_Stored data entries_.
(** C1. Starting from 0 and 0, after any number of evaluation cycles on
    any sensor readings, the data-path value [stressIndex] (the value
    [calculateStressIndex] returned last) and the display-path value
    [stressIndexDisplay] lie in [[0, 100]]; the adjusted stress of every
    cycle is clamped to [[0, 100]] before it is smoothed. *)
Theorem stress_index_percent (inputs : list Sensors.t) :
  let st := run_fusion inputs initialFusion in
  percent (Fusion.stressIndex st) /\
  percent (Fusion.stressIndexDisplay st) /\
  (forall inp, percent (adjusted_stress inp st)) /\
  (forall inp, percent (snd (calculateStressIndex inp st)) /\
               percent (Fusion.stressIndexDisplay
                          (fst (calculateStressIndex inp st)))).
Proof.
  cbv zeta.
  assert (Hinv : percent (Fusion.smoothedStressData (run_fusion inputs initialFusion)) /\
                 percent (Fusion.smoothedStressDisplay (run_fusion inputs initialFusion)) /\
                 percent (Fusion.stressIndex (run_fusion inputs initialFusion)) /\
                 percent (Fusion.stressIndexDisplay (run_fusion inputs initialFusion))).
  { induction inputs as [| inp inputs IH] using rev_ind.
    - unfold percent. cbn. repeat split; lra.
    - unfold run_fusion in *. rewrite fold_left_app. cbn [fold_left].
      destruct IH as (Hd & Hs & _).
      destruct (fusion_cycle_percent _ inp Hd Hs) as (Hd' & Hs' & Ei & Ed & _).
      rewrite Ei, Ed. tauto. }
  destruct Hinv as (Hd & Hs & Hi & Hdisp).
  split; [exact Hi |]. split; [exact Hdisp |].
  split; [intros inp; apply adjusted_stress_percent |].
  intros inp.
  destruct (fusion_cycle_percent _ inp Hd Hs) as (Hd' & Hs' & Ei & Ed & Er).
  rewrite Er, Ei. split; [exact Hd' |].
  unfold fusion_cycle in Ed, Hs'.
  destruct (calculateStressIndex inp (run_fusion inputs initialFusion))
    as [st' r] eqn:E.
  cbn [fst]. cbn in Ed, Hs'. rewrite Ed. exact Hs'.
Qed.

(** Decides the comparisons of a closed real expression, innermost first. *)
Ltac no_test t :=
  lazymatch t with
  | context [Rgt_dec _ _] => fail
  | context [Rlt_dec _ _] => fail
  | _ => idtac
  end.
(** * The agent runner of the insurance-marketing system

    A shallow embedding of [src/agent_runner.py] (class [AgentRunner]): the
    static registry of agent descriptors, the loader, the dependency check,
    the pipeline pass, the three run modes, enable/disable/restart, followed
    by the properties of the orchestration engine.

    Conventions of the embedding.
    - The fields of the Python object [self] are the record [runner]; what
      lies outside the object (the wall clock, the sleeps, the calls of
      [run_once], the thread objects) is the record [world].  A method is a
      computation of the monad [M]: state passing with Python exceptions,
      where the state reached when an exception is raised is kept.
    - The agents are opaque.  What their constructors, their [run_once] and
      their threads do is given by an environment [env].  The exceptions of
      the model are instances of Python's class [Exception], which is what
      the handlers of the runner catch; [KeyboardInterrupt] and signal
      delivery are not modelled, and creating a thread object always
      succeeds.  Logging has no effect on the state and is left out.
    - Loops that Python runs until the process is stopped take a fuel. *)

From Stdlib Require Import ZArith List String Bool Lia Permutation Sorted.
Import ListNotations.
(** Had the container been deleted first, the release of the last document
    pointer would call [delete_font] on a dangling container. *)
Remark container_first_then_document_faults
    st h d c (sd : shared_document) (obj : CDocumentContainer World) :
  internals st !! h = Some (LhDocumentInternal d c) ->
  documents st !! d = Some sd ->
  document_container (shared_object sd) = c ->
  containers st !! c = Some obj ->
  (use_count sd <= 1)%nat ->
  document_fonts (shared_object sd) <> [] ->
  exists st1 : state World,
    delete_CDocumentContainer c st = Some st1 /\
    delete_lh_document_internal h st1 = None.
Proof.
  intros Hh Hd Hpair Hc Hlast Hfonts. subst c.
  eexists. split.
  - unfold delete_CDocumentContainer. rewrite Hc. reflexivity.
  - unfold delete_lh_document_internal. simpl. rewrite Hh. simpl.
    unfold shared_ptr_release. simpl. rewrite Hd. simpl.
    apply Nat.leb_le in Hlast. rewrite Hlast.
    unfold document_dtor.
    destruct (document_fonts (shared_object sd)) as [|hFont fonts]; [done|].
    rewrite document_dtor_fonts_dangling; [done|].
    simpl. apply lookup_delete_eq.
Qed.

Section EngineProperties.

Variable litehtml_master_css : string.
Variable document_createFromString :
  string -> loc -> string -> string ->
  gmap loc (CDocumentContainer World) -> World -> World * option document.
Variable css : Type.
Variable css_ctor : css.
Variable media_query_list : Type.
Variable parse_media_query_list : string -> document -> media_query_list.
Variable css_parse_css_stylesheet :
  css -> string -> string -> option (list media_query_list) ->
  gmap loc (CDocumentContainer World) -> document -> World ->
  World * (document * css).
Variable css_sort_selectors : css -> css.
Variable element_apply_stylesheet : css -> document -> document.
Variable element_compute_styles :
  gmap loc (CDocumentContainer World) -> document -> World -> World * document.
Variable render_item_get_element_by_point :
  render_item -> float -> float -> float -> float ->
  (render_item -> bool) -> option element.

Local Abbreviation create_from_string :=
  (lh_document_create_from_string litehtml_master_css document_createFromString).
Local Abbreviation add_stylesheet :=
  (lh_document_add_stylesheet css css_ctor media_query_list
     parse_media_query_list css_parse_css_stylesheet css_sort_selectors
     element_apply_stylesheet element_compute_styles).
Local Abbreviation get_element_by_point :=
  (lh_document_get_element_by_point render_item_get_element_by_point).

Lemma fresh_container_unused st : containers st !! fresh (dom (containers st)) = None.
Proof. apply not_elem_of_dom, is_fresh. Qed.

Lemma create_from_string_created_state
    (html : string) (vt : lh_container_vtable_t World) (ud : void_ptr)
    (master_css user_styles : c_str) st (w' : World) (r : option document) :
  document_createFromString html (fresh (dom (containers st)))
    (default litehtml_master_css master_css) (string_or_empty user_styles)
    (<[fresh (dom (containers st)) := CDocumentContainerCtor vt ud]> (containers st))
    (world st) = (w', r) ->
  create_from_string (Some html) (Some vt) ud master_css user_styles st =
    Some (created_state vt ud st w' r).
Proof.
  intros Hengine.
  unfold lh_document_create_from_string, new_CDocumentContainer, created_state.
  simpl.
  replace (match master_css with Some s => s | None => litehtml_master_css end)
    with (default litehtml_master_css master_css) by (by destruct master_css).
  rewrite Hengine.
  destruct r as [d|]; simpl.
  - reflexivity.
  - unfold delete_CDocumentContainer. simpl.
    rewrite lookup_insert_eq. simpl. unfold log_event, set_containers. simpl.
    rewrite delete_insert_id by apply fresh_container_unused.
    by rewrite <- app_assoc.
Qed.
Lemma processEachBatch_results a t d (batches : list (list string)) :
  forall client processed results w results' processed' client' w',
    processEachBatch a t d batches client processed results w
      = (results', processed', client', w') ->
    exists rs,
      results' = results ++ rs /\
      map path rs = concat batches /\
      (NoDup (concat batches) -> (forall x, x ∈ concat batches -> x ∉ processed) ->
       Forall (fun r => ~ isSkip r) rs).
Proof.
  induction batches as [| batch rest IH];
    intros client processed results w results' processed' client' w' Hrun; simpl in Hrun.
  - injection Hrun as <- <- <- <-. exists []. rewrite app_nil_r.
    repeat split. constructor.
  - destruct (Replication.processBatch Client postForm a d batch client processed results w)
      as [[[results1 processed1] client1] w1] eqn:Hbatch.
    apply processBatch_results in Hbatch as (rs1 & -> & Hpaths1 & -> & Hskip1).
    apply IH in Hrun as (rs2 & -> & Hpaths2 & Hskip2).
    exists (rs1 ++ rs2). rewrite <- app_assoc. repeat split.
    + simpl. rewrite map_app, Hpaths1, Hpaths2. reflexivity.
    + simpl. intros Hnd Hfresh. apply NoDup_app in Hnd as (Hnd1 & Hdisj & Hnd2).
      apply Forall_app. split.
      * apply Hskip1; [assumption |]. intros x Hx. apply Hfresh. set_solver.
      * apply Hskip2; [assumption |]. intros x Hx.
        rewrite elem_of_union, elem_of_list_to_set. intros [Hin | Hin].
        -- exact (Hdisj x Hin Hx).
        -- apply (Hfresh x); [set_solver | assumption].
Qed.

Lemma dedupe_length (paths : list string) :
  forall seen, (length (dedupe seen paths) <= length paths)%nat.
Proof.
  induction paths as [| p rest IH]; intros seen; simpl; [lia |].
  destruct (decide (p ∈ seen)); simpl.
  - specialize (IH seen). lia.
  - specialize (IH ({[p]} ∪ seen)). lia.
Qed.

(** The summary of [performReplication]: the counts add up and [ok]
    means no failure. *)
Lemma performReplication_summary fuel client options w out client' w' :
  performReplication fuel client options w = Some (out, client', w') ->
  totalPaths out = (successCount out + failureCount out)%nat /\
  totalPaths out = length (results out) /\
  (out_ok out = true <-> failureCount out = 0%nat).
Proof.
  unfold Replication.performReplication.
  destruct (Replication.processBatches _ _ _ _ _ _ _ _ _ _ _) as [[[results c] w1] |];
    [| discriminate].
  intros [= <- <- <-]. cbn. repeat split.
  - symmetry. apply (Common.filter_partition_length ok).
  - intros H. apply Nat.eqb_eq. exact H.
  - intros H. apply Nat.eqb_eq. exact H.
Qed.

(** With a batch size of one or more, [length paths] iterations of the
    splitting loop are enough: the call returns, with one result per
    distinct path, in the order of first occurrence, none of them a skip. *)
Lemma performReplication_returns fuel client options w (b : Z) :
  JS.spread 10 (opt_batchSize options) = Some b ->
  1 <= b ->
  (length (opt_paths options) <= fuel)%nat ->
  exists out client' w',
    performReplication fuel client options w = Some (out, client', w') /\
    map path (results out) = dedupe ∅ (opt_paths options) /\
    Forall (fun r => ~ isSkip r) (results out).
Proof.
  intros Hb Hpos Hfuel.
  unfold Replication.performReplication, Replication.processBatches. rewrite Hb.
  destruct (splitBatches_concat (dedupe ∅ (opt_paths options)) b Hpos fuel 0)
    as (batches & -> & Hconcat); [lia | |].
  { pose proof (dedupe_length (opt_paths options) ∅). lia. }
  simpl in Hconcat.
  destruct (Replication.processEachBatch _ _ _ _ _ _ _ _ _ _)
    as [[[results processed] c] w1] eqn:Hrun.
  apply processEachBatch_results in Hrun as (rs & -> & Hpaths & Hskip).
  do 3 eexists. split; [reflexivity |]. cbn. rewrite Hconcat in *. split; [exact Hpaths |].
  apply Hskip; [apply dedupe_NoDup | set_solver].
Qed.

_Required work_. From the records above, repeat exactly the lines from the one with "World * document." through the one with "- unfold delete_CDocumentContainer. simpl.", both included.

_Answer section_.
  gmap loc (CDocumentContainer World) -> document -> World -> World * document.
Variable render_item_get_element_by_point :
  render_item -> float -> float -> float -> float ->
  (render_item -> bool) -> option element.

Local Abbreviation create_from_string :=
  (lh_document_create_from_string litehtml_master_css document_createFromString).
Local Abbreviation add_stylesheet :=
  (lh_document_add_stylesheet css css_ctor media_query_list
     parse_media_query_list css_parse_css_stylesheet css_sort_selectors
     element_apply_stylesheet element_compute_styles).
Local Abbreviation get_element_by_point :=
  (lh_document_get_element_by_point render_item_get_element_by_point).

Lemma fresh_container_unused st : containers st !! fresh (dom (containers st)) = None.
Proof. apply not_elem_of_dom, is_fresh. Qed.

Lemma create_from_string_created_state
    (html : string) (vt : lh_container_vtable_t World) (ud : void_ptr)
    (master_css user_styles : c_str) st (w' : World) (r : option document) :
  document_createFromString html (fresh (dom (containers st)))
    (default litehtml_master_css master_css) (string_or_empty user_styles)
    (<[fresh (dom (containers st)) := CDocumentContainerCtor vt ud]> (containers st))
    (world st) = (w', r) ->
  create_from_string (Some html) (Some vt) ud master_css user_styles st =
    Some (created_state vt ud st w' r).
Proof.
  intros Hengine.
  unfold lh_document_create_from_string, new_CDocumentContainer, created_state.
  simpl.
  replace (match master_css with Some s => s | None => litehtml_master_css end)
    with (default litehtml_master_css master_css) by (by destruct master_css).
  rewrite Hengine.
  destruct r as [d|]; simpl.
  - reflexivity.
  - unfold delete_CDocumentContainer. simpl.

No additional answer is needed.